Work to be completed
Copy out each line of the entries where the word "Hsteps" is present.

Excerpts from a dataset
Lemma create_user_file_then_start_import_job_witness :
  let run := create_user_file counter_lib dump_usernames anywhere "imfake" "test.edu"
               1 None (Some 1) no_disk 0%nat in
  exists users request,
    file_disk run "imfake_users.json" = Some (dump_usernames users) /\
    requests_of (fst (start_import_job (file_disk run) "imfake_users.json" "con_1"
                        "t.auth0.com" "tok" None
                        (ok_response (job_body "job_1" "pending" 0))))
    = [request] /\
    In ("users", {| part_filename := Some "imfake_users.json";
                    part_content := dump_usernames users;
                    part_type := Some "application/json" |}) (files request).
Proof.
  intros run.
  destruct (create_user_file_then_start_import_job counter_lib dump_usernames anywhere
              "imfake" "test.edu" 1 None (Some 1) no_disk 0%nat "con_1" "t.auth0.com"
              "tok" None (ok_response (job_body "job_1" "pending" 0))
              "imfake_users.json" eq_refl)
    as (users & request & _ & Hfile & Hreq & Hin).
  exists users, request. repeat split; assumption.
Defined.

==

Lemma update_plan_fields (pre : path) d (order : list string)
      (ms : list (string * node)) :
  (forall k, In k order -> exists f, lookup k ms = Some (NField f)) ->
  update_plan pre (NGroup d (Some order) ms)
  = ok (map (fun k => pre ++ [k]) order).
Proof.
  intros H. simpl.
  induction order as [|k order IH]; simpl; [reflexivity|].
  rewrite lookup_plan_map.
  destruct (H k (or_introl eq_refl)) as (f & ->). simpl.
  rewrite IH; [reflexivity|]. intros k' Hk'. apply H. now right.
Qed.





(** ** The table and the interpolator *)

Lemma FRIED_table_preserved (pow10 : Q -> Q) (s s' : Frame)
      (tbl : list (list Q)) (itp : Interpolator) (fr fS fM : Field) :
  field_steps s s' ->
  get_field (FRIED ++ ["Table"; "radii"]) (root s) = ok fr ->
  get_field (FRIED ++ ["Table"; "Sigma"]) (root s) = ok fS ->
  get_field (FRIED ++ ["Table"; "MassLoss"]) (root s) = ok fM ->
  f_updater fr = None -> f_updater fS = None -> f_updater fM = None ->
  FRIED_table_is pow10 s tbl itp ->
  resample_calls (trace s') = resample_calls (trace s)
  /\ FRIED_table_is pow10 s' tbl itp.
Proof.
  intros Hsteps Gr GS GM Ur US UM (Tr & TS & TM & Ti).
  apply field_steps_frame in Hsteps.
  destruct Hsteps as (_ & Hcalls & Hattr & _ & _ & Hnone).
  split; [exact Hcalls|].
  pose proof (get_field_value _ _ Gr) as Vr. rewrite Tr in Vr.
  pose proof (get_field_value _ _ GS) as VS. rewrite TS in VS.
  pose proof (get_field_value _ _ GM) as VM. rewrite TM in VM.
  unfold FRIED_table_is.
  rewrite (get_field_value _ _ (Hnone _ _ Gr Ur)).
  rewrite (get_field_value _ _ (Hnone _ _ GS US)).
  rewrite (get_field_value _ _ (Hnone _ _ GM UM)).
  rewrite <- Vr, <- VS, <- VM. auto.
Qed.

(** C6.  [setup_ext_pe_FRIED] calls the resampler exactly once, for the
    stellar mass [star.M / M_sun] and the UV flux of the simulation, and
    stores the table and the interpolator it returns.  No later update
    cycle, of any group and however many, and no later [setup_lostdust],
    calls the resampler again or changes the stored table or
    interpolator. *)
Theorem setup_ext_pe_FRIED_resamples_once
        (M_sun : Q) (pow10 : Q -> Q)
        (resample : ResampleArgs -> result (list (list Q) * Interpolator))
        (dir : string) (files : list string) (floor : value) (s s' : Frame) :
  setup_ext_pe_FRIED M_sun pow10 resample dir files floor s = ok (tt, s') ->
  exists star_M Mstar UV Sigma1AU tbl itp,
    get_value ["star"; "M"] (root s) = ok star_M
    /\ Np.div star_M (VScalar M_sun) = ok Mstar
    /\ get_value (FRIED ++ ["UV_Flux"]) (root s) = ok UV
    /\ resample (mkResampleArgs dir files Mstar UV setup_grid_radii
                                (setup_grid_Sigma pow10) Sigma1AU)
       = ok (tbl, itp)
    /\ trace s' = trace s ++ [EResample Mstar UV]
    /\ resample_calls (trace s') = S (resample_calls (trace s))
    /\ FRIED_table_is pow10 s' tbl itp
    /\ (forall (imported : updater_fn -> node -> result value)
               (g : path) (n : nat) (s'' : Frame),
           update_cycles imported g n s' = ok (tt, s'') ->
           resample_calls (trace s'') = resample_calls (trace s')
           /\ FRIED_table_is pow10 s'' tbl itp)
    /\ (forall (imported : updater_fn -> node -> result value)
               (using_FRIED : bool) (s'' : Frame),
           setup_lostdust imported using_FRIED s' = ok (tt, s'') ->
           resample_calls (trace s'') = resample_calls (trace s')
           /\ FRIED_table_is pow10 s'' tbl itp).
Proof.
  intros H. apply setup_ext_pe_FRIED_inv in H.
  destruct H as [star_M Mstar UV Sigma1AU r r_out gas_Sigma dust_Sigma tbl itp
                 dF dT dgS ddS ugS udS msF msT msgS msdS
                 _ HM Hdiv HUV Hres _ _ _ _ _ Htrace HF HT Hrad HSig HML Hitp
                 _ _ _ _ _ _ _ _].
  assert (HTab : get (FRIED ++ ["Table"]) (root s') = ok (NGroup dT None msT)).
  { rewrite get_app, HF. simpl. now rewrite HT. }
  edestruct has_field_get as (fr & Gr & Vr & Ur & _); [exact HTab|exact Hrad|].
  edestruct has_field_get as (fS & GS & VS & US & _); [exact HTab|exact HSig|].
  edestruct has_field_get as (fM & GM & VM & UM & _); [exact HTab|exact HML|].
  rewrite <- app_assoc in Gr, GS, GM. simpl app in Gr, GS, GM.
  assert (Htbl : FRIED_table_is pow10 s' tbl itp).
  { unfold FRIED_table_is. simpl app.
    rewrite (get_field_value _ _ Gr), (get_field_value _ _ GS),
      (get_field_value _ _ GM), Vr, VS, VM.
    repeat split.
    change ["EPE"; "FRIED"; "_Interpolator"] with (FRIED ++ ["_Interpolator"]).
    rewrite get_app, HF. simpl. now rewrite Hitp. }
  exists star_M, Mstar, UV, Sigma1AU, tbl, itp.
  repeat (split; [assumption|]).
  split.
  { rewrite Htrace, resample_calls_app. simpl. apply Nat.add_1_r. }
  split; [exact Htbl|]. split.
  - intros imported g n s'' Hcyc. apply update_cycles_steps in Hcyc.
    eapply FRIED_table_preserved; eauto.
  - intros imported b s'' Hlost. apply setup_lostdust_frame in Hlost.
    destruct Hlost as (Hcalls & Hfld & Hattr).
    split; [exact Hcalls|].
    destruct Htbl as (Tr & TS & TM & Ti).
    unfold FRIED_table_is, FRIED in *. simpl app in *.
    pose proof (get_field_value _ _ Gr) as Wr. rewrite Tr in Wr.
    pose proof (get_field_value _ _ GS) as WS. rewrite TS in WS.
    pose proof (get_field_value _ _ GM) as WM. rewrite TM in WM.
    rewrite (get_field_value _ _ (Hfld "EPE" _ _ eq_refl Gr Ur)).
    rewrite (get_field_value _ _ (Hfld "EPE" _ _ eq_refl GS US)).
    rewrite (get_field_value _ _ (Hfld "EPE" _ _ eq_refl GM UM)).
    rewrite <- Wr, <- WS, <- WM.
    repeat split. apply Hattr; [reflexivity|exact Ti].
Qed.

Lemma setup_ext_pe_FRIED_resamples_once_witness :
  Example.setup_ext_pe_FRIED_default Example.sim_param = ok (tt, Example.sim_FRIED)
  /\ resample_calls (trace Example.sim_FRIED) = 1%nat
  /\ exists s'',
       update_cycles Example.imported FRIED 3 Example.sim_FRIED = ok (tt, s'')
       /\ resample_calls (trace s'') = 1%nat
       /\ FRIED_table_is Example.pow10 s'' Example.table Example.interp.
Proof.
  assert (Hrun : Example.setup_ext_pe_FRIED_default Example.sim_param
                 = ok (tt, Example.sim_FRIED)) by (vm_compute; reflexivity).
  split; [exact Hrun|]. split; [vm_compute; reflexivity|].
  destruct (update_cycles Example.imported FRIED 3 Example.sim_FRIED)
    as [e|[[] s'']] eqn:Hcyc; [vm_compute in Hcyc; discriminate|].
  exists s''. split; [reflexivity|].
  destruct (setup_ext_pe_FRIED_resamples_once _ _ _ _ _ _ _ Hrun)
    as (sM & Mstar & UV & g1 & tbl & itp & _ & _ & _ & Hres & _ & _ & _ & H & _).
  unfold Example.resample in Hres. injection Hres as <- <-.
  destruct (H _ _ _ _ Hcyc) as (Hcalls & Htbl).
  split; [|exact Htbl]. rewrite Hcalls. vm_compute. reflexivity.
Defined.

Solved exercise
  intros Hsteps Gr GS GM Ur US UM (Tr & TS & TM & Ti).
  apply field_steps_frame in Hsteps.
  destruct Hsteps as (_ & Hcalls & Hattr & _ & _ & Hnone).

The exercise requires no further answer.